The Semiconductor 3x ETF (SOXL) has now delivered a 25x return over five years, including a gain of 268% over the past 12 months. Given the current market trends, there may be an “artificial intelligence mega bubble ahead,” and it could be much larger than all prior market bubbles.
Extraordinary Productivity & Innovation
There are many reasons why an AI mega bubble may be ahead. The productivity and innovation enhancements from AI are widely expected to dwarf all of humanity’s prior advancements by a wide margin.
SoftBank CEO, Masayoshi Son, said he expects “machines will reach IQs of 10,000 (U.S. Mensa accepts IQ scores around 130),” and Elon Musk’s Neuralink is building “brain-computer interfaces (BCIs)” which are “chips that can increase human storage and processing power.”
World’s Largest Private Equity Fund
The competitive advantage for governments, businesses, and individuals may all depend on their respective AI strategy and risk management.

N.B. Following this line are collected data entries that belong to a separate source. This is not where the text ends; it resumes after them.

#[export] Instance toy_peer : Peer toy_world := {
  ocall_get_state key ctx w :=
    match tw_state w !! key with
    | Some v => (MkAnswer v (Z.of_nat (length v)) (cmac128 session_key (key ++ sha256 v)), w)
    | None => (MkAnswer [] 0 (cmac128 session_key (key ++ repeat x00 32)), w)
    end;
  ocall_put_state key val ctx w := MkToy (tw_state w) (tw_range w) (tw_puts w ++ [(key, val)]);
  ocall_get_state_by_partial_composite_key key ctx w :=
    match tw_range w !! key with
    | Some (json, hashed) =>
        (MkAnswer json (Z.of_nat (length json)) (cmac128 session_key (key ++ sha256 hashed)), w)
    | None => (MkAnswer (bs "[]") 2 (cmac128 session_key (key ++ sha256 [])), w)
    end }.

(** An invocation with empty sets on a given world. *)
Definition start (w : toy_world) : shim_state toy_world :=
  MkShim {[ 7%Z := 0 ]} {[ 0 := ([], []) ]} 0 [] w.

Lemma start_active w : active 7 0 ([], []) (start w).
Proof. by split. Qed.
End ToyPeer.
End Shim.
Lemma eval_runs n au es bids ctx s w w' b b' addr rw :
  good_name n → active ctx addr rw s → holds n (Some au) ctx s w b → is_open au = false →
  holds_bids n es bids ctx w w' b' → Forall (λ x, 0 <= value x)%Z bids →
  auction_eval n ctx s =
  Ok (eval_spec bids,
      after_range (map e_key es) addr (set_insert n rw.1, rw.2) w' b' (after_read n addr rw w b s)).
Proof.
  intros Hg Ha Hh Hcl (a & json & r & Hoc & Hj & Hu & He & Hb & ->) Hpos. pose proof (proj1 Hg) as Hn.
  destruct (get_auction _ _ _ _ _ _ _ _ Hn Ha Hh) as (buf & m & Hget & Hm & text & Ht & Hun).
  unfold auction_eval. rewrite (cstr_id n Hn).
  erewrite st_bind_ok by exact Hget. cbn [fst snd]. rewrite bool_decide_false by lia.
  erewrite st_bind_ok; [|by apply lift_ok]. erewrite st_bind_ok; [|by apply lift_ok]. rewrite Hcl.
  assert (nul_free (bid_composite_key n)) as Hk.
  { unfold bid_composite_key, PREFIX, SEP. repeat (apply nul_free_app; split); try done; forall_list. }
  rewrite (cstr_id _ Hk).
  erewrite st_bind_ok; [|eapply get_range_ok; try done; [by apply active_after_read|by rewrite cstr_id]].
  assert (Forall2 (λ u b, u.2 = bid_text b ∧ good_name (bidder_name b) ∧ int_range (value b))
            (map (λ e, (e_key e, e_plain e)) es) bids) as Hb' by (by apply Forall2_fmap_l).
  destruct bids as [|b0 bids].
  { apply Forall2_nil_inv_r in Hb as ->. done. }
  destruct es as [|e es]; [by inversion Hb|]. cbn [map] in *.
  erewrite st_bind_ok; [|by eapply lift_ok, search_loop_texts]. apply lift_ok, eval_result_spec; [done..|].
  clear -Hb. induction Hb as [|? ? ? ? (_ & ? & ?)]; constructor; auto.
Qed.
(** A client key, the shared secret of the platform and a chaincode that
    returns its arguments. *)
Definition client_pk : bytes := repeat x0b 64.
Definition sample_shared : bytes := (compute_shared_dhkey (repeat x00 32) client_pk).2.
Definition echo (args : bytes) (max ctx : Z) : ST (shim_state unit) (Z * bytes) := λ sh, Ok ((0%Z, args), sh).

Lemma encrypted_args_delivered_witness :
  invoke_enc echo (b64_encode (sealed (take 16 (sha256 (reverse sample_shared))) (bs "[1]") (repeat x01 12)))
    (b64_encode client_pk) 100 7 (loaded tt) = in_shim (echo (bs "[1]") 100 7) (loaded tt).
Proof.
  apply (encrypted_args_delivered echo (bs "[1]") client_pk client_pk sample_shared (repeat x01 12) 100 7
    (loaded tt)); try (vm_compute; reflexivity). by repeat constructor.
Defined.

Lemma bind_accepts_reported_key_witness :
  ecall_bind_tlcc (Some sample_report) (Some sample_key) (loaded tt) =
    Ok (SGX_SUCCESS, MkEnclave (shim (loaded tt)) (repeat x00 32) (repeat x00 64) sample_key 0 0) ∧
  ∃ z, z ≠ SGX_SUCCESS ∧
    ecall_bind_tlcc (Some sample_report) (Some (repeat x07 64)) (loaded tt) = Ok (z, loaded tt).
Proof.
  pose proof (λ pk', bind_accepts_reported_key (MkTarget [] [] []) (initialised tt) sample_report
    sample_key (loaded tt) pk' eq_refl) as H. split.
  - specialize (H sample_key eq_refl). rewrite bool_decide_true in H; [exact H|split; reflexivity].
  - specialize (H (repeat x07 64) eq_refl). rewrite bool_decide_false in H; [exact H|].
    intros [_ E]. vm_compute in E. discriminate E.
Defined.

Lemma exported_key_consistent_witness :
  ∃ pk, ecall_get_pk (initialised tt) = Ok (SGX_SUCCESS, pk) ∧ length pk = 64 ∧
    swap_halves pk = Ok (enclave_pk (initialised tt)) ∧
    ∃ ret rep, ecall_create_report (MkTarget [] [] []) (initialised tt) = Ok (ret, rep, pk).
Proof. apply exported_key_consistent. vm_compute. reflexivity. Defined.
End EccEnclave.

Early this year, 60 Minutes reported that AI is set to revolutionize the military, and SoftBank announced plans to control 90% of the chip market through a $93 billion Vision Fund, the world’s largest private equity fund.
While there are countless risks to consider, investors may become somewhat euphoric when they see extraordinary new innovations, such as autonomous cars, hoverboards, and even flying cars. Overall, the combination of AI driven innovation, semiconductor merger mania, and leveraged ETFs, may help to fuel the next market bubble.
Given our experience managing the past two market crashes, volatility is always expected, especially in technology. While we believe this AI mega bubble may not peak until 2021 or 2022, we strongly recommend that investors employ strict overriding risk controls, and/or trend following trading discipline, in order to invest in semiconductors, with or without leverage.